# DATA EXTRACT:
──────────────────────────────

Lemma waiting_ok_enqueue th s i :
  sched_inv th -> running th <> idle_thread th -> waiting_ok th s ->
  waiting_ok (block_st TASK_BLOCKED th)
    (upd_sema_st i (fun p => set_waiters (waiters p ++ [running th]) p) s).
Proof.
  intros [Hok Hst] Hid [Hn Hb Ho].
  assert (Hnin : forall j, running th ∉ waiters (sema_at s j)).
  { intros j Hj. apply Hb in Hj as [? _]. congruence. }
  assert (Hin : forall j t,
    t ∈ waiters (sema_at (upd_sema_st i (fun p => set_waiters (waiters p ++ [running th]) p) s) j)
    <-> t ∈ waiters (sema_at s j) \/ (j = i /\ t = running th)).
  { intros j t. rewrite sema_at_upd. case_decide; simpl; [|naive_solver].
    rewrite elem_of_app, list_elem_of_singleton. naive_solver. }
  split.
  - intros j. rewrite sema_at_upd. case_decide; [simpl|apply Hn].
    apply NoDup_app. split_and!; [apply Hn| |apply NoDup_singleton]. set_solver.
  - intros j t. rewrite Hin. unfold block_st. rewrite status_of_upd. simpl.
    intros [Ht|[-> ->]]; [|by rewrite decide_True].
    destruct (Hb j t Ht) as [Hs Hti]. case_decide; done.
  - intros j j' t. rewrite !Hin. intros [H1|[-> ->]] [H2|[-> H2]].
    + by eapply Ho.
    + subst. by apply Hnin in H1.
    + by apply Hnin in H2.
    + done.
Qed.

Lemma blocked_ok_enqueue th s q i :
  blocked_ok th s q ->
  blocked_ok (block_st TASK_BLOCKED th)
    (upd_sema_st i (fun p => set_waiters (waiters p ++ [running th]) p) s) q.
Proof.
  apply blocked_ok_block.
  - intros u [[j Hj]|Hc]; [|by right]. left. exists j. rewrite sema_at_upd.
    case_decide; [|done]. subst j. simpl. set_solver.
  - left. exists i. rewrite sema_at_upd, decide_True by done. simpl. set_solver.
Qed.

Lemma kbd_ok_block G th s q stat :
  sched_inv th -> kbd_ok G th s q -> kbd_ok G (block_st stat th) s q.
Proof.
  intros Hs Hq. pose proof Hq as [Hwf Hp Hc]. split; [done|done|]. intros Hne.
  pose proof (kbd_ok_running _ _ _ _ Hs Hq Hne) as Hrun.
  destruct (Hc Hne) as (Hb & Hi & Hwt & HGo). split_and!; [|done..].
  unfold block_st. rewrite status_of_upd. by case_decide.
Qed.

Lemma safe_enqueue {A} n t (Q : A -> owners -> kst -> Prop) G k (f : unit -> K A) i :
  at_t t false G k -> t <> idle_thread (kt k) ->
  (forall n' G' k', (n' < n)%nat -> at_t t false G' k' -> rely t G k G' k' ->
     safe n' t Q G' k' (f tt k')) ->
  safe n t Q G k
    ((thread_block TASK_BLOCKED ≫= f)
       (set_ks (upd_sema_st i (fun p => set_waiters (waiters p ++ [t]) p) (ks k)) k)).
Proof.
  intros (Hi & Hr & Hif) Hid Hf. destruct Hi as [Hs Hd Hm Hw Hbl Hl Hq] eqn:E. clear E.
  set (k1 := set_ks _ k).
  apply (safe_base live n t Q G k G k1); [split; [apply same_threads_refl|by intros]|].
  apply (safe_block n t false Q G k1 f TASK_BLOCKED eq_refl Hr Hif Hs Hd).
  - intros th pg e0 Hs' Hd' Hst. subst t.
    assert (Hst0 : same_threads (kt k) th /\
              (forall u, is_Some (tasks (kt k) !! u) ->
                 stack_magic (task_at th u) = stack_magic (task_at (kt k) u))).
    { destruct Hst as [Hsm Hmg _ _]. split.
      - eapply same_threads_trans; [|exact Hsm]. by apply same_threads_block.
      - intros u Hu. rewrite Hmg by (unfold block_st; rewrite is_Some_upd; auto).
        unfold block_st. rewrite task_at_upd. by case_decide; subst. }
    destruct Hst0 as [Hsm Hmg]. split; simpl; [done|done|..].
    + intros u Hu. apply Hsm in Hu. rewrite Hmg by done. by apply Hm.
    + eapply waiting_ok_step; [exact Hst|]. by apply waiting_ok_enqueue.
    + eapply blocked_ok_step; [exact Hst|]. by apply blocked_ok_enqueue.
    + intros l Hlive. eapply lock_ok_step; [exact Hsm|].
      specialize (Hl l Hlive). unfold lock_ok in *. autorewrite with sync.
      case_decide as E; [rewrite E in *|]; simpl; exact Hl.
    + eapply kbd_ok_step; [exact Hst|]. apply kbd_ok_block; [done|].
      apply (kbd_ok_sync G G (kt k) (ks k)); [done|done| |done].
      intros u j Hu. rewrite sema_at_upd. case_decide; [subst j|done]. simpl. set_solver.
  - intros n' G' k' Hn Ha Hrel. apply Hf; [done|done|].
    eapply rely_trans; [|exact Hrel]. split; [apply same_threads_refl|by intros].
Qed.

(** [sema_wait] leaves the loop only when the semaphore is up. *)
Lemma safe_sema_wait n fuel t (Q : unit -> owners -> kst -> Prop) G k i :
  (n <= fuel)%nat -> at_t t false G k -> t <> idle_thread (kt k) ->
  (forall G' k', at_t t false G' k' -> rely t G k G' k' ->
     value (sema_at (ks k') i) <> 0 -> Q tt G' k') ->
  safe n t Q G k (sema_wait fuel i k).
Proof.
  revert n G k. induction fuel as [|fuel IH]; intros n G k Hn Ha Hid HQ.
  { replace n with 0%nat by lia. apply safe_0. }
  simpl. kstep. case_decide as Hv.
  2:{ eapply safe_Done; [apply guar_refl|]. apply HQ; [done|apply rely_refl|done]. }
  kstep. rewrite (proj1 (proj2 Ha)).
  assert (Hnin : in_list t (waiters (sema_at (ks k) i)) = false).
  { apply bool_decide_false. intros Hin. pose proof (at_t_status _ _ _ _ Ha) as Hst.
    destruct Ha as (Hi & _). apply (wt_blocked _ _ (iv_wait _ _ _ Hi)) in Hin as [? _].
    congruence. }
  rewrite Hnin. kstep. kstep. kstep.
  apply safe_enqueue; [done|done|]. intros n' G' k' Hn' Ha' Hr'.
  apply IH; [lia|done|by eapply rely_not_idle|].
  intros G2 k2 Ha2 Hr2. apply HQ; [done|]. by eapply rely_trans.
Qed.

(** Changing only the interrupt flag. *)
Lemma at_t_km t b b' G k m :
  at_t t b G k -> IF m = b' -> at_t t b' G (set_km m k).
Proof. intros (Hi & Hr & _) Hm. split_and!; [destruct Hi; by split|done|done]. Qed.
Lemma guar_km t G k m : guar t G k G (set_km m k).
Proof. split; [apply same_threads_refl|by intros]. Qed.
Lemma rely_km t G k m : rely t G k G (set_km m k).
Proof. split; [apply same_threads_refl|by intros]. Qed.

(** The two ghost steps: [t] takes the lock as it lowers the semaphore,
    and gives it up as it raises it. *)
Lemma take_lock t b G k l :
  l ∈ live -> at_t t b G k -> value (sema_at (ks k) (lock_semaphore l)) <> 0 ->
  let k' := set_ks (upd_sema_st (lock_semaphore l)
                      (fun p => set_value (u8 (value p - 1)) p) (ks k)) k in
  at_t t b (<[l := t]> G) k' /\ guar t G k (<[l := t]> G) k' /\
  value (sema_at (ks k') (lock_semaphore l)) = 0 /\
  lock_at (ks k') l = Lock 0 0 /\ G !! l = None.
Proof.
  intros Hlive Ha Hv k'. pose proof (at_t_task _ _ _ _ Ha) as Ht.
  destruct Ha as (Hi & Hr & Hif).
  destruct (iv_lock _ _ _ Hi l Hlive) as [(Hv1 & HG & Hlk)|(Hv0 & _)]; [|done].
  assert (Hs : upd_sema_st (lock_semaphore l) (fun p => set_value (u8 (value p - 1)) p) (ks k) =
               upd_sema_st (lock_semaphore l) (set_value 0) (ks k)).
  { unfold upd_sema_st. by rewrite Hv1. }
  subst k'. rewrite Hs. clear Hs. cbn [ks set_ks].
  split_and!; [split_and!|..]; try done.
  - destruct Hi as [Hs Hd Hm Hw Hbl Hl Hq]. split; try done.
    + by apply waiting_ok_value.
    + by apply blocked_ok_value.
    + intros l' Hlive'. destruct (decide (l' = l)) as [->|Hne].
      * right. cbn [ks set_ks kt]. autorewrite with sync. rewrite decide_True by done.
        split; [done|]. exists t. rewrite lookup_insert_eq, Hlk. auto using held.
      * specialize (Hl l' Hlive'). unfold lock_ok in *. cbn [ks set_ks kt].
        autorewrite with sync. rewrite decide_False by congruence.
        by rewrite lookup_insert_ne.
    + apply (kbd_ok_sync G _ _ (ks k)); [done|done|..].
      * intros u i _. cbn [ks set_ks]. rewrite sema_at_upd. by case_decide; subst.
      * intros u Hu Hg. rewrite lookup_insert_ne; [done|]. congruence.
  - split; [apply same_threads_refl|]. intros u l' Hu. rewrite lookup_insert.
    case_decide; [subst l'; rewrite HG; split; [split; congruence|done]|by split].
  - autorewrite with sync. by rewrite decide_True.
Qed.

Lemma safe_sema_down n fuel t b (Q : unit -> owners -> kst -> Prop) G k l :
  (n <= fuel)%nat -> l ∈ live -> at_t t b G k -> t <> idle_thread (kt k) ->
  (forall G' k', at_t t b G' k' -> G' !! l = Some t -> rely t G k (delete l G') k' ->
     lock_at (ks k') l = Lock 0 0 -> Q tt G' k') ->
  safe n t Q G k (sema_down fuel (lock_semaphore l) k).
Proof.
  intros Hn Hlive Ha Hid HQ. unfold sema_down.
  pose proof (on_mach_disable k) as Hd. kstep. clear Hd.
  set (k0 := set_km (irq_off (km k)) k).
  assert (Ha0 : at_t t false G k0) by (eapply at_t_km; [done|apply irq_off_IF]).
  apply (safe_base live n t Q G k G k0); [apply guar_km|].
  eapply (safe_bind live n t Q
    (fun _ G' k' => at_t t false G' k' /\ rely t G k G' k' /\
                    value (sema_at (ks k') (lock_semaphore l)) <> 0)).
  - apply safe_sema_wait; [done|done|done|]. intros G' k' Ha' Hr' Hv. split_and!; [done| |done].
    eapply rely_trans; [apply (rely_km t G k (irq_off (km k)))|done].
  - intros n' _ G' k' _ (Ha' & Hr' & Hv). kstep. kstep.
    destruct (take_lock t false G' k' l Hlive Ha' Hv) as (Ha2 & Hg2 & Hv2 & Hl2 & HG2).
    set (k2 := set_ks _ k') in *. rewrite Hv2. kstep.
    rewrite (proj2 (proj2 Ha)). rewrite (kbind_Done _ _ _ _ _ (on_mach_set_status b k2)).
    eapply safe_Done.
    + eapply guar_trans; [exact Hg2|]. apply guar_km.
    + apply HQ; [eapply at_t_km; [done|apply set_if_IF]|apply lookup_insert_eq| |done].
      rewrite delete_insert_eq, delete_id by done.
      eapply rely_trans; [exact Hr'|]. split; [apply same_threads_refl|by intros].
Qed.

Lemma waiting_ok_pop th s i t ws :
  waiting_ok th s -> sema_at s i = Sema 0 (t :: ws) ->
  waiting_ok (unblock_st t th) (upd_sema_st i (fun _ => Sema 1 ws) s).
Proof.
  intros [Hn Hb Ho] Hi.
  assert (Hin : forall j u, u ∈ waiters (sema_at (upd_sema_st i (fun _ => Sema 1 ws) s) j) ->
                 u ∈ waiters (sema_at s j) /\ u <> t).
  { intros j u. rewrite sema_at_upd. pose proof (Hn i) as Hni. rewrite Hi in Hni. simpl in Hni.
    apply NoDup_cons in Hni as [Hni _]. case_decide as Hj; simpl.
    - intros Hu. subst j. rewrite Hi. simpl. set_solver.
    - intros Hu. split; [done|]. intros ->. apply Hj. apply (Ho j i t); [done|].
      rewrite Hi. simpl. set_solver. }
  split.
  - intros j. rewrite sema_at_upd. case_decide; [|apply Hn]. simpl.
    pose proof (Hn i) as Hni. rewrite Hi in Hni. by apply NoDup_cons in Hni as [_ ?].
  - intros j u Hu. apply Hin in Hu as [Hu Hut]. destruct (Hb j u Hu) as [Hst Hid].
    split; [|done]. unfold unblock_st. rewrite status_of_upd. by case_decide.
  - intros j j' u Hu Hu'. apply Hin in Hu as [Hu _], Hu' as [Hu' _]. by eapply Ho.
Qed.

Lemma unblock_st_inv t th :
  sched_inv th -> status_of th t = Some TASK_BLOCKED -> sched_inv (unblock_st t th).
Proof.
  intros [[Hnd Hrd Hrun Hcur [Hidle Hid] Hnull] Hst] Ht. unfold unblock_st.
  assert (Htr : t <> running th) by congruence.
  assert (Hs : forall u, status_of (upd_task_st t (set_status TASK_READY)
                 (set_ready (t :: thread_ready_list th) th)) u =
                 (if decide (u = t) then Some TASK_READY else status_of th u)).
  { intros u. by rewrite status_of_upd. }
  assert (Hts : is_Some (tasks th !! t)).
  { unfold status_of in Ht. destruct (tasks th !! t); [by eexists|done]. }
  split; [split|]; simpl; try done.
  - apply NoDup_cons. split; [|done]. rewrite Hrd. congruence.
  - intros u. rewrite Hs, elem_of_cons, Hrd. case_decide; naive_solver.
  - intros u. rewrite Hs. case_decide; [done|auto].
  - rewrite lookup_insert_is_Some'. auto.
  - rewrite Hs. split; [rewrite lookup_insert_is_Some'; auto|by case_decide].
  - rewrite lookup_insert_ne; [done|]. intros ->. destruct Hts. congruence.
  - rewrite Hs. by rewrite decide_False.
Qed.

Lemma rely_delete t G k G' k' l :
  rely t G k G' k' -> rely t (delete l G) k (delete l G') k'.
Proof.
  intros [Ht Hl]. split; [done|]. intros l'. rewrite !lookup_delete.
  specialize (Hl l'). case_decide; [by split|done].
Qed.

Lemma unblock_same_threads t th : is_Some (tasks th !! t) -> same_threads th (unblock_st t th).
Proof.
  intros Ht. split; [done|]. intros u. unfold unblock_st. rewrite is_Some_upd. simpl.
  naive_solver.
Qed.

Lemma kbd_ok_unblock G th s q w :
  kbd_ok G th s q -> w <> consumer q -> kbd_ok G (unblock_st w th) s q.
Proof.
  intros [Hwf Hp Hc] Hw. split; [done|done|]. intros Hne.
  destruct (Hc Hne) as (Hb & Hi & Hwt & HGo). split_and!; [|done..].
  unfold unblock_st. rewrite status_of_upd. by case_decide.
Qed.
(* ===== verification/Memory.v ===== *)
(** * Page allocation: [kernel/memory.c]

    The physical pools, the virtual address pools and the functions that
    allocate, map, unmap and free whole pages.  They run on the part of the
    kernel state they use, [vm]; the kernel heap's data are the flat memory
    of Machine at the kernel's virtual addresses. *)
From S2P Require Import Prelude Machine Str Bitmap Paging Kernel Thread Sync Console.

Inductive pool_flags := PF_KERNEL | PF_USER.
#[export] Instance pool_flags_eq_dec : EqDecision pool_flags.
Proof. solve_decision. Defined.

(** What the memory functions work on: memory, page tables, pools, and the
    PCB of the running thread. *)
Record vm := Vm {
  vmach : mach;
  vpg : paging;
  vmem : mem_st;
  vcur : task_struct
}.

Definition set_vmach (m : mach) (s : vm) : vm := Vm m (vpg s) (vmem s) (vcur s).
Definition set_vpg (p : paging) (s : vm) : vm := Vm (vmach s) p (vmem s) (vcur s).
Definition set_vmem (v : mem_st) (s : vm) : vm := Vm (vmach s) (vpg s) v (vcur s).

Definition vlift {S A} (get : vm -> S) (put : S -> vm -> vm) (m : M S A) : M vm A :=
  fun s => match m (get s) with
           | Ok (a, x) => Ok (a, put x s)
           | Panic c => Panic c
           | NoFuel => NoFuel
           end.
Definition on_m {A} : M mach A -> M vm A := vlift vmach set_vmach.
Definition on_p {A} : M paging A -> M vm A := vlift vpg set_vpg.

(** The running thread's view in a kernel computation. *)
Definition vm_of (k : kst) : vm := Vm (km k) (kp k) (kmem k) (task_at (kt k) (running (kt k))).
Definition vm_put (s : vm) (k : kst) : kst :=
  Kst (vmach s) (vpg s) (tss_esp0 k) (upd_task_st (running (kt k)) (fun _ => vcur s) (kt k))
    (ks k) (vmem s) (kdev k).
Definition on_vm {A} : M vm A -> K A := lift vm_of vm_put.

(** ** Pools *)

Definition get_pool (pf : pool_flags) : M vm pool :=
  gets (fun s => match pf with PF_KERNEL => kernel_pool (vmem s) | PF_USER => user_pool (vmem s) end).

(** [palloc]: the physical address of a page of the pool, or [NULL]. *)
Definition palloc (m_pool : pool_flags) : M vm Z :=
  p ← get_pool m_pool;
  bit_idx ← on_m (bitmap_scan (pool_bitmap p) 1);
  if decide (bit_idx = -1) then mret 0
  else
    on_m (bitmap_set (pool_bitmap p) bit_idx 1);;
    mret (u32 (phy_addr_start p + bit_idx * PG_SIZE)).

(** [while (cnt < pg_cnt) bitmap_set(b, start + cnt++, v);] *)
Fixpoint set_run (n : nat) (b : bitmap) (i v : Z) : M mach unit :=
  match n with
  | O => mret tt
  | S n => bitmap_set b i v;; set_run n b (i + 1) v
  end.

(** The virtual address pool [pf] names. *)
Definition get_vaddr (pf : pool_flags) : M vm virtual_addr :=
  gets (fun s => match pf with
                 | PF_KERNEL => kernel_vaddr (vmem s)
                 | PF_USER => userprog_vaddr (vcur s)
                 end).

Definition vaddr_get (pf : pool_flags) (pg_cnt : Z) : M vm Z :=
  va ← get_vaddr pf;
  bit_idx_start ← on_m (bitmap_scan (vaddr_bitmap va) pg_cnt);
  if decide (bit_idx_start = -1) then mret 0
  else
    on_m (set_run (Z.to_nat pg_cnt) (vaddr_bitmap va) bit_idx_start 1);;
    mret (u32 (vaddr_start va + bit_idx_start * PG_SIZE)).

(** ** Page tables *)

Definition page_table_add (vaddr page_phyaddr : Z) : M vm unit :=
  let pde := pde_ptr vaddr in
  let pte := pte_ptr vaddr in
  e ← on_p (vload32 pde);
  if decide (Z.land e 1 <> 0) then
    t ← on_p (vload32 pte);
    ASSERT (bool_decide (Z.land t 1 = 0)) "!(*pte & 0x00000001)";;
    on_p (vstore32 pte (entry page_phyaddr))
  else
    pde_phyaddr ← palloc PF_KERNEL;
    on_p (vstore32 pde (entry pde_phyaddr));;
    on_p (vmemset_words 1024 (Z.land pte 0xfffff000));;
    t ← on_p (vload32 pte);
    ASSERT (bool_decide (Z.land t 1 = 0)) "!(*pte & 0x00000001)";;
    on_p (vstore32 pte (entry page_phyaddr)).

(** The loop of [malloc_page]: [false] when the pool is exhausted. *)
Fixpoint map_pages (n : nat) (pf : pool_flags) (vaddr : Z) : M vm bool :=
  match n with
  | O => mret true
  | S n =>
      page_phyaddr ← palloc pf;
      if decide (page_phyaddr = 0) then mret false
      else page_table_add vaddr page_phyaddr;; map_pages n pf (u32 (vaddr + PG_SIZE))
  end.

Definition malloc_page (pf : pool_flags) (pg_cnt : Z) : M vm Z :=
  ASSERT (bool_decide (pg_cnt > 0 /\ pg_cnt < 3840)) "pg_cnt > 0 && pg_cnt < 3840";;
  vaddr_start ← vaddr_get pf pg_cnt;
  if decide (vaddr_start = 0) then mret 0
  else
    ok ← map_pages (Z.to_nat pg_cnt) pf vaddr_start;
    mret (if (ok : bool) then vaddr_start else 0).

(** [memset] of [pg_cnt] pages, where the allocation succeeded. *)
Definition zero_pages (vaddr pg_cnt : Z) : M vm unit :=
  if decide (vaddr <> 0) then on_m (memset vaddr 0 (u32 (pg_cnt * PG_SIZE))) else mret tt.

Definition get_kernel_pages (pg_cnt : Z) : M vm Z :=
  vaddr ← malloc_page PF_KERNEL pg_cnt;
  zero_pages vaddr pg_cnt;;
  mret vaddr.

Definition get_user_pages (fuel : nat) (pg_cnt : Z) : K Z :=
  lock_acquire fuel user_pool_lock;;
  vaddr ← on_vm (malloc_page PF_USER pg_cnt);
  on_vm (zero_pages vaddr pg_cnt);;
  lock_release user_pool_lock;;
  mret vaddr.

Definition pool_lock (pf : pool_flags) : lock_id :=
  match pf with PF_KERNEL => kernel_pool_lock | PF_USER => user_pool_lock end.

(** The marking of [get_a_page]'s page in the virtual pool. *)
Definition mark_page (pf : pool_flags) (vaddr : Z) : M vm unit :=
  va ← get_vaddr pf;
  let bit_idx := i32 (u32 (vaddr - vaddr_start va) / PG_SIZE) in
  ASSERT (bool_decide (bit_idx > 0)) "bit_idx > 0";;
  on_m (bitmap_set (vaddr_bitmap va) bit_idx 1).

(** [get_a_page] keeps the pool's lock when the pool is exhausted. *)
Definition get_a_page (fuel : nat) (pf : pool_flags) (vaddr : Z) : K Z :=
  lock_acquire fuel (pool_lock pf);;
  cur ← kget (fun k => task_at (kt k) (running (kt k)));
  (if decide (pgdir cur <> 0 /\ pf = PF_USER) then on_vm (mark_page PF_USER vaddr)
   else if decide (pgdir cur = 0 /\ pf = PF_KERNEL) then on_vm (mark_page PF_KERNEL vaddr)
   else kpanic "get_a_page:not allowed kernel allocing userspace or user allocing kernelspace by get_a_page");;
  page_phyaddr ← on_vm (palloc pf);
  if decide (page_phyaddr = 0) then mret 0
  else
    on_vm (page_table_add vaddr page_phyaddr);;
    lock_release (pool_lock pf);;
    mret vaddr.

(** ** Freeing *)

Definition pfree (page_phy_addr : Z) : M vm unit :=
  up ← get_pool PF_USER;
  kp ← get_pool PF_KERNEL;
  let p := if decide (page_phy_addr >= phy_addr_start up) then up else kp in
  let bit_idx := u32 (page_phy_addr - phy_addr_start p) / PG_SIZE in
  on_m (bitmap_set (pool_bitmap p) bit_idx 0).

Definition vaddr_remove (pf : pool_flags) (vaddr pg_cnt : Z) : M vm unit :=
  va ← get_vaddr pf;
  let bit_idx_start := u32 (vaddr - vaddr_start va) / PG_SIZE in
  on_m (set_run (Z.to_nat pg_cnt) (vaddr_bitmap va) bit_idx_start 0).

(** The two loops of [mfree_page]; [in_pool] is the loop's assertion. *)
Fixpoint unmap_pages (n : nat) (in_pool : Z -> bool) (msg : string) (vaddr : Z) : M vm unit :=
  match n with
  | O => mret tt
  | S n =>
      page_phy_addr ← on_p (addr_v2p vaddr);
      ASSERT (bool_decide (page_phy_addr mod PG_SIZE = 0) && in_pool page_phy_addr) msg;;
      pfree page_phy_addr;;
      on_p (page_table_pte_remove vaddr);;
      unmap_pages n in_pool msg (u32 (vaddr + PG_SIZE))
  end.

Definition mfree_page (pf : pool_flags) (vaddr pg_cnt : Z) : M vm unit :=
  ASSERT (bool_decide (pg_cnt >= 1) && bool_decide (vaddr mod PG_SIZE = 0))
    "pg_cnt >= 1 && vaddr % PG_SIZE == 0";;
  page_phy_addr ← on_p (addr_v2p vaddr);
  ASSERT (bool_decide (page_phy_addr mod PG_SIZE = 0) && bool_decide (page_phy_addr >= 0x102000))
    "(page_phy_addr % PG_SIZE) == 0 && page_phy_addr >= 0x102000";;
  up ← get_pool PF_USER;
  kp ← get_pool PF_KERNEL;
  (if decide (page_phy_addr >= phy_addr_start up) then
     unmap_pages (Z.to_nat pg_cnt)
       (fun p => bool_decide (p >= phy_addr_start up))
       "(page_phy_addr % PG_SIZE) == 0 && page_phy_addr >= user_pool.phy_addr_start" vaddr
   else
     unmap_pages (Z.to_nat pg_cnt)
       (fun p => bool_decide (p >= phy_addr_start kp) && bool_decide (p < phy_addr_start up))
       "(page_phy_addr % PG_SIZE) == 0 && page_phy_addr >= kernel_pool.phy_addr_start && page_phy_addr < user_pool.phy_addr_start"
       vaddr);;
  vaddr_remove pf vaddr pg_cnt.

(** ** Initialisation *)

Definition MEM_BITMAP_BASE : Z := 0xc009a000.
Definition K_HEAP_START : Z := 0xc0100000.

Definition mem_pool_init (all_mem : Z) : K unit :=
  on_mach (put_line "    mem_pool_init start");;
  let page_table_size := PG_SIZE * (1 + 1 + 254) in
  let used_mem := page_table_size + 0x100000 in
  let free_mem := u32 (all_mem - used_mem) in
  let all_free_pages := u16 (free_mem / PG_SIZE) in
  let kernel_free_pages := u16 (all_free_pages / 2) in
  let user_free_pages := u16 (all_free_pages - kernel_free_pages) in
  let kbm_length := kernel_free_pages / 8 in
  let ubm_length := user_free_pages / 8 in
  let kp_start := used_mem in
  let up_start := u32 (kp_start + kernel_free_pages * PG_SIZE) in
  let kpool := Pool (Bitmap kbm_length MEM_BITMAP_BASE) kp_start (kernel_free_pages * PG_SIZE) in
  let upool := Pool (Bitmap ubm_length (MEM_BITMAP_BASE + kbm_length)) up_start
                 (user_free_pages * PG_SIZE) in
  kmod (fun k => set_kmem (MemSt kpool upool (kernel_vaddr (kmem k))) k);;
  on_mach (put_lit "        kernel_pool.bitmap_start:";;
           put_int (bits (pool_bitmap kpool));;
           put_lit "kernel_pool.phy_addr_start:";;
           put_int (phy_addr_start kpool);;
           put_line "";;
           put_lit "        user_pool.bitmap_start:";;
           put_int (bits (pool_bitmap upool));;
           put_lit "user_pool.phy_addr_start:";;
           put_int (phy_addr_start upool);;
           put_line "");;
  on_mach (bitmap_init (pool_bitmap kpool));;
  on_mach (bitmap_init (pool_bitmap upool));;
  lock_init kernel_pool_lock;;
  lock_init user_pool_lock;;
  let kvaddr := VirtualAddr (Bitmap kbm_length (MEM_BITMAP_BASE + kbm_length + ubm_length))
                  K_HEAP_START in
  kmod (fun k => set_kmem (MemSt (kernel_pool (kmem k)) (user_pool (kmem k)) kvaddr) k);;
  on_mach (bitmap_init (vaddr_bitmap kvaddr));;
  on_mach (put_line "    mem_pool_init done").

──────────────────────────────

# WORK INSTRUCTION:
Above this instruction are the records; retype exactly the lines from the one containing "assert (Hin : forall j u, u" up to and including the one containing "pose proof (Hn i) as Hni. rewrite Hi in Hni. by".

# RESPONSE BOX:
  assert (Hin : forall j u, u ∈ waiters (sema_at (upd_sema_st i (fun _ => Sema 1 ws) s) j) ->
                 u ∈ waiters (sema_at s j) /\ u <> t).
  { intros j u. rewrite sema_at_upd. pose proof (Hn i) as Hni. rewrite Hi in Hni. simpl in Hni.
    apply NoDup_cons in Hni as [Hni _]. case_decide as Hj; simpl.
    - intros Hu. subst j. rewrite Hi. simpl. set_solver.
    - intros Hu. split; [done|]. intros ->. apply Hj. apply (Ho j i t); [done|].
      rewrite Hi. simpl. set_solver. }
  split.
  - intros j. rewrite sema_at_upd. case_decide; [|apply Hn]. simpl.
    pose proof (Hn i) as Hni. rewrite Hi in Hni. by apply NoDup_cons in Hni as [_ ?].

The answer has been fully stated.